Election Date: June 7, 2016

Ravenswood City School District $26,000,000 BOND Measure H – Argument Against

In 2000, voters in the district passed a $10,000,000 bond measure, meant to “improve technology.”  And in 1996, a $6,000,000 bond to “improve technology.”

If you wanted a personal computer for your home or business, would you take out a 30-year loan at an unknown interest rate to pay for it?

That would be nuts, right? Especially because most technology is going to be obsolete in 3–5 years.  But, decades of debt are exactly what the proponents of Measure H would be pushing on us, with this bond.

Bond interest rates can legally go as high as 12% per year.

Would you buy a house or condo without knowing what the interest rate is going to be?  That would be nuts, right?
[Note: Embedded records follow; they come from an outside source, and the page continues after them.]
(* ===== verification/Syscalls.v ===== *)
(** Following system calls ([machine/src/trace/syscalls.rs]).

    A call is remembered when it is entered and finished when its task returns to
    the instruction after it; the tracer keeps what it knows of processes up to
    date and writes an event.  The recorder is shared with other tracers behind a
    lock; it is a field here, and what others write to it falls between the
    operations.  The wall clock is a function of the sequence number the recorder
    is at when it is read. *)
From Stdlib Require Import String.
From S2P Require Import Prelude Words SystemBus SyscallEntry SyscallTrace Dtb HostFs Text Trace Processes Identity.

Class WallClock := wall_ms : Z -> Z.

Definition VPOD_HELPER_PREFIX : list Z := as_bytes "/usr/lib/vpod/".
Definition VPOD_STAGING_PREFIX : list Z := as_bytes "/tmp/.vpod_".
Definition VPOD_DEVICES : list (list Z) := [as_bytes "/dev/ttyS1"; as_bytes "/dev/ttyS2"; as_bytes "/dev/ttyS3"].

Definition SOCK_TYPE_MASK : Z := 0xf.
Definition SOCK_STREAM : Z := 1.
Definition SOCK_DGRAM : Z := 2.

Definition MAX_ADOPTION_DEPTH : nat := 8.
Definition MAX_TASKS_BY_ID : nat := Z.to_nat 1024.

(** ** Owners, pending calls, paths *)

Inductive Owner : Type := OProcess (process_id : Z) | OTask (task : Z).
#[export] Instance Owner_eq_dec : EqDecision Owner.
Proof. solve_decision. Defined.
#[export] Instance Owner_countable : Countable Owner.
Proof.
  refine (inj_countable' (fun o => match o with OProcess p => inl p | OTask t => inr t end)
            (fun s : Z + Z => match s with inl p => OProcess p | inr t => OTask t end) _).
  by intros [].
Defined.

Definition owner_process (o : Owner) : option Z :=
  match o with OProcess process_id => Some process_id | OTask _ => None end.

Record PathKeys := mkKeys { key_value : list Z; key_truncated : list Z; key_unreadable : list Z; key_unresolved : list Z }.
Definition path_keys (name : string) : PathKeys :=
  mkKeys (as_bytes name) (as_bytes name ++ as_bytes "_truncated") (as_bytes name ++ as_bytes "_unreadable")
    (as_bytes name ++ as_bytes "_unresolved").
Definition PATH_KEYS : PathKeys := path_keys "path".
Definition FROM_KEYS : PathKeys := path_keys "from".
Definition TO_KEYS : PathKeys := path_keys "to".

Record PathField := mkField { pf_text : option (list Z); pf_truncated : bool; pf_unreadable : bool; pf_unresolved : bool }.
Definition field_unknown : PathField := mkField None false false true.
Definition field_known (path : list Z) : PathField := mkField (Some path) false false false.
Definition resolved (f : PathField) : option (list Z) :=
  if pf_unresolved f || pf_truncated f then None else pf_text f.

Record Pending := mkPending { return_pc : Z; pending_kind : SyscallKind }.

Inductive ExecOutcome : Type := Succeeded | Failed (value : Z) | Unknown.

(** ** The tracer *)

Record SyscallTracer := mkTracer {
  options : TraceOptions;
  recorder : Recorder;
  trace_processes : bool;
  trace_files : bool;
  trace_network : bool;
  quiet : bool;
  reported_blind : bool;
  identities : Identities;
  table : Processes;
  pending : gmap Z Pending;
  tasks_by_id : gmap Z Z;
  internal_owners : gset Owner;
  socket_protocols : gmap (Owner * Z) (list Z);
  bound_sockets : gmap (Owner * Z) SocketAddr
}.
#[export] Instance SyscallTracer_eta : Eta SyscallTracer := fun t =>
  mkTracer (options t) (recorder t) (trace_processes t) (trace_files t) (trace_network t) (quiet t) (reported_blind t)
    (identities t) (table t) (pending t) (tasks_by_id t) (internal_owners t) (socket_protocols t) (bound_sockets t).

Definition tracer_new (o : TraceOptions) (r : Recorder) : SyscallTracer :=
  mkTracer o r (Trace.processes o) (files o) (network o) false false identities_default processes_default ∅ ∅ ∅ ∅ ∅.

Definition set_quiet (q : bool) (t : SyscallTracer) : SyscallTracer := t <| quiet := q |>.
Definition knows_process_ids (t : SyscallTracer) : bool := calibrated (identities t).
Definition seed_working_directory (process_id : Z) (path : list Z) (t : SyscallTracer) : SyscallTracer :=
  t <| table := set_working_directory process_id path (table t) |>.

(** What is written through [process_mut]. *)
Definition process_mut (owner : Owner) (f : Process -> Process) (t : SyscallTracer) : SyscallTracer :=
  match owner_process owner with
  | Some process_id => t <| table := processes_update process_id f (table t) |>
  | None => t
  end.

Definition parent_of (owner : Owner) (t : SyscallTracer) : option Z :=
  pid ← owner_process owner; process ← processes_get pid (table t); parent process.

Definition is_cloning (task : Z) (t : SyscallTracer) : bool :=
  match pending t !! task with
  | Some p => match pending_kind p with SkClone _ => true | _ => false end
  | None => false
  end.

Definition path_field (owner : Owner) (directory_fd : Z) (path : GuestString) (t : SyscallTracer) : PathField :=
  let of_text text truncated :=
    match resolve (owner_process owner) directory_fd text (table t) with
    | Some r => mkField (Some r) truncated false false
    | None => mkField (Some text) truncated false true
    end in
  match path with
  | GuestUnreadable => mkField None false true false
  | GuestValue text => of_text text false
  | GuestTruncated text => of_text text true
  end.

Definition descriptor_field (owner : Owner) (fd : Z) (t : SyscallTracer) : PathField :=
  match path_of_descriptor (owner_process owner) fd (table t) with
  | Some path => field_known path
  | None => field_unknown
  end.

(** ** The fields of an event *)

(** [Ipv6Addr]'s notation: the longest run of zeroes is left out. *)
Fixpoint zero_run (i : nat) (segments : list Z) (current longest : nat * nat) : nat * nat :=
  match segments with
  | [] => longest
  | s :: segments =>
      if s =? 0 then
        let current := (if Nat.eqb current.2 0 then i else current.1, S current.2) in
        zero_run (S i) segments current (if (longest.2 <? current.2)%nat then current else longest)
      else zero_run (S i) segments (0, 0)%nat longest
  end.
Fixpoint segments_of (octets : list Z) : list Z :=
  match octets with
  | a :: b :: rest => (a * 256 + b) :: segments_of rest
  | _ => []
  end.
Fixpoint join_segments (segments : list Z) : list Z :=
  match segments with
  | [] => []
  | [s] => format_hex s
  | s :: rest => format_hex s ++ [58] ++ join_segments rest
  end.
Definition format_address6 (octets : list Z) : list Z :=
  if decide (take 12 octets = replicate 10 0 ++ [255; 255]) then as_bytes "::ffff:" ++ format_address (drop 12 octets)
  else
    let segments := segments_of octets in
    let run := zero_run 0 segments (0, 0)%nat (0, 0)%nat in
    if (1 <? run.2)%nat then join_segments (take run.1 segments) ++ [58; 58] ++ join_segments (drop (run.1 + run.2) segments)
    else join_segments segments.

(** [address.ip().to_string()], [address.port()] and [name_of(address.ip())] *)
Definition address_text (a : SocketAddr) : list Z :=
  match a with SocketV4 o _ => format_address o | SocketV6 o _ => format_address6 o end.
Definition address_port (a : SocketAddr) : Z := match a with SocketV4 _ p | SocketV6 _ p => p end.
Definition address_name (a : SocketAddr) (t : SyscallTracer) : option (list Z) :=
  match a with SocketV4 o _ => name_of o (recorder t) | SocketV6 _ _ => None end.

Definition optional (s : option (list Z)) : Value := match s with Some s => VString s | None => VNull end.
Definition fld (name : string) (v : Value) : list Z * Value := (as_bytes name, v).

Definition identity_fields (owner : Owner) (task : Z) : Fields :=
  [fld "task" (VString (format_hex task)); fld "pid" (match owner_process owner with Some p => VNumber p | None => VNull end)].

Definition push_path (keys : PathKeys) (f : PathField) : Fields :=
  [(key_value keys, optional (pf_text f))]
  ++ (if pf_truncated f then [(key_truncated keys, VBool true)] else [])
  ++ (if pf_unreadable f then [(key_unreadable keys, VBool true)] else [])
  ++ (if pf_unresolved f then [(key_unresolved keys, VBool true)] else []).

Definition handles_only_staging_files (argv : list (list Z)) : bool :=
  match argv with
  | [] => false
  | program :: arguments =>
      let program := List.last (split_on SLASH program) program in
      let operands := List.filter (fun a => negb (starts_with [45] a)) arguments in
      (bool_decide (program = as_bytes "base64") || bool_decide (program = as_bytes "rm"))
      && negb (bool_decide (operands = [])) && forallb (starts_with VPOD_STAGING_PREFIX) operands
  end.

Definition is_vpod_plumbing (f : PathField) : bool :=
  match resolved f with
  | Some text => bool_decide (text ∈ VPOD_DEVICES) || starts_with VPOD_STAGING_PREFIX text
  | None => false
  end.

(** ** Recording *)

Section Tracer.
Context {J : Json} {W : WallClock}.

Definition syscall_record (kind : string) (fields : Fields) (internal : bool) (t : SyscallTracer) : SyscallTracer :=
  if quiet t then t
  else
    let fields := if internal then fields ++ [fld "internal" (VBool true)] else fields in
    let r := recorder t in
    t <| recorder := Trace.record (buffer_bytes (options t)) (wall_ms (next_seq r)) (as_bytes kind) fields r |>.

Definition emit_truncate (owner : Owner) (task : Z) (field : PathField) (size : Z) (result : Value) (internal_owner : bool)
    (t : SyscallTracer) : SyscallTracer :=
  if negb (trace_files t) then t
  else
    let internal := internal_owner || is_vpod_plumbing field in
    let fields := identity_fields owner task ++ push_path PATH_KEYS field
                  ++ [fld "size" (VNumber size); fld "result" result] in
    syscall_record "file.truncate" fields internal t.

(** ** The arms of [finish] that do not look at guest memory *)

Definition finish_ring (owner : Owner) (task : Z) (succeeded : bool) (t : SyscallTracer) : SyscallTracer :=
  if negb succeeded || reported_blind t then t
  else
    let t := t <| reported_blind := true |> in
    syscall_record "trace.blind" (identity_fields owner task ++ [fld "reason" (VString (as_bytes "io-uring"))]) false t.

Definition finish_open (owner : Owner) (task directory_fd : Z) (path : GuestString)
    (write read_write create truncate close_on_exec : bool) (value : Z) (internal_owner : bool) (t : SyscallTracer) : SyscallTracer :=
  let field := path_field owner directory_fd path t in
  let t := match resolved field with
           | Some text => if 0 <=? value then process_mut owner (process_open (as_i32 value) text close_on_exec) t else t
           | None => t
           end in
  if negb (trace_files t) then t
  else
    let access := if read_write then "read-write"%string else if write then "write"%string else "read"%string in
    let internal := internal_owner || is_vpod_plumbing field in
    let fields := identity_fields owner task ++ push_path PATH_KEYS field
                  ++ [fld "access" (VString (as_bytes access)); fld "create" (VBool create);
                      fld "truncate" (VBool truncate); fld "result" (VNumber (as_i32 value))] in
    syscall_record "file.open" fields internal t.

Definition finish_rename (owner : Owner) (task from_fd : Z) (from : GuestString) (to_fd : Z) (to : GuestString) (value : Z)
    (internal_owner : bool) (t : SyscallTracer) : SyscallTracer :=
  let from := path_field owner from_fd from t in
  let to := path_field owner to_fd to t in
  if negb (trace_files t) then t
  else
    let internal := internal_owner || is_vpod_plumbing from || is_vpod_plumbing to in
    let fields := identity_fields owner task ++ push_path FROM_KEYS from ++ push_path TO_KEYS to
                  ++ [fld "result" (VNumber (as_i32 value))] in
    syscall_record "file.rename" fields internal t.

Definition finish_unlink (owner : Owner) (task directory_fd : Z) (path : GuestString) (directory : bool) (value : Z)
    (internal_owner : bool) (t : SyscallTracer) : SyscallTracer :=
  let field := path_field owner directory_fd path t in
  if negb (trace_files t) then t
  else
    let internal := internal_owner || is_vpod_plumbing field in
    let fields := identity_fields owner task ++ push_path PATH_KEYS field
                  ++ [fld "directory" (VBool directory); fld "result" (VNumber (as_i32 value))] in
    syscall_record "file.delete" fields internal t.

Definition finish_mkdir (owner : Owner) (task directory_fd : Z) (path : GuestString) (value : Z) (internal_owner : bool)
    (t : SyscallTracer) : SyscallTracer :=
  let field := path_field owner directory_fd path t in
  if negb (trace_files t) then t
  else
    let internal := internal_owner || is_vpod_plumbing field in
    let fields := identity_fields owner task ++ push_path PATH_KEYS field ++ [fld "result" (VNumber (as_i32 value))] in
    syscall_record "dir.create" fields internal t.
But, the proponents of Measure H are asking us to accept that uncertainty, that risk.

And because bond measures are like mortgages — they have to be paid back with interest — we should ask about the real cost of this $26,000,000 bond measure.

If we assume a 3% rate, that’s $780,000 per year, just in interest.

Over 30 years, that adds up to $23,400,000 in interest, plus the original bond amount of $26,000,000, for a total cost of $49,400,000.

That’s our hard-earned money squandered on investment bankers, not technology — let alone teachers.

What makes schools great is great teachers — not fancy classrooms or access to the trendiest computer technology.

By the time this bond measure is paid off, the technology it funded will be long ago obsolete, probably rotting in some landfill dump.

Just say NO to more debt. Vote NO on Measure H.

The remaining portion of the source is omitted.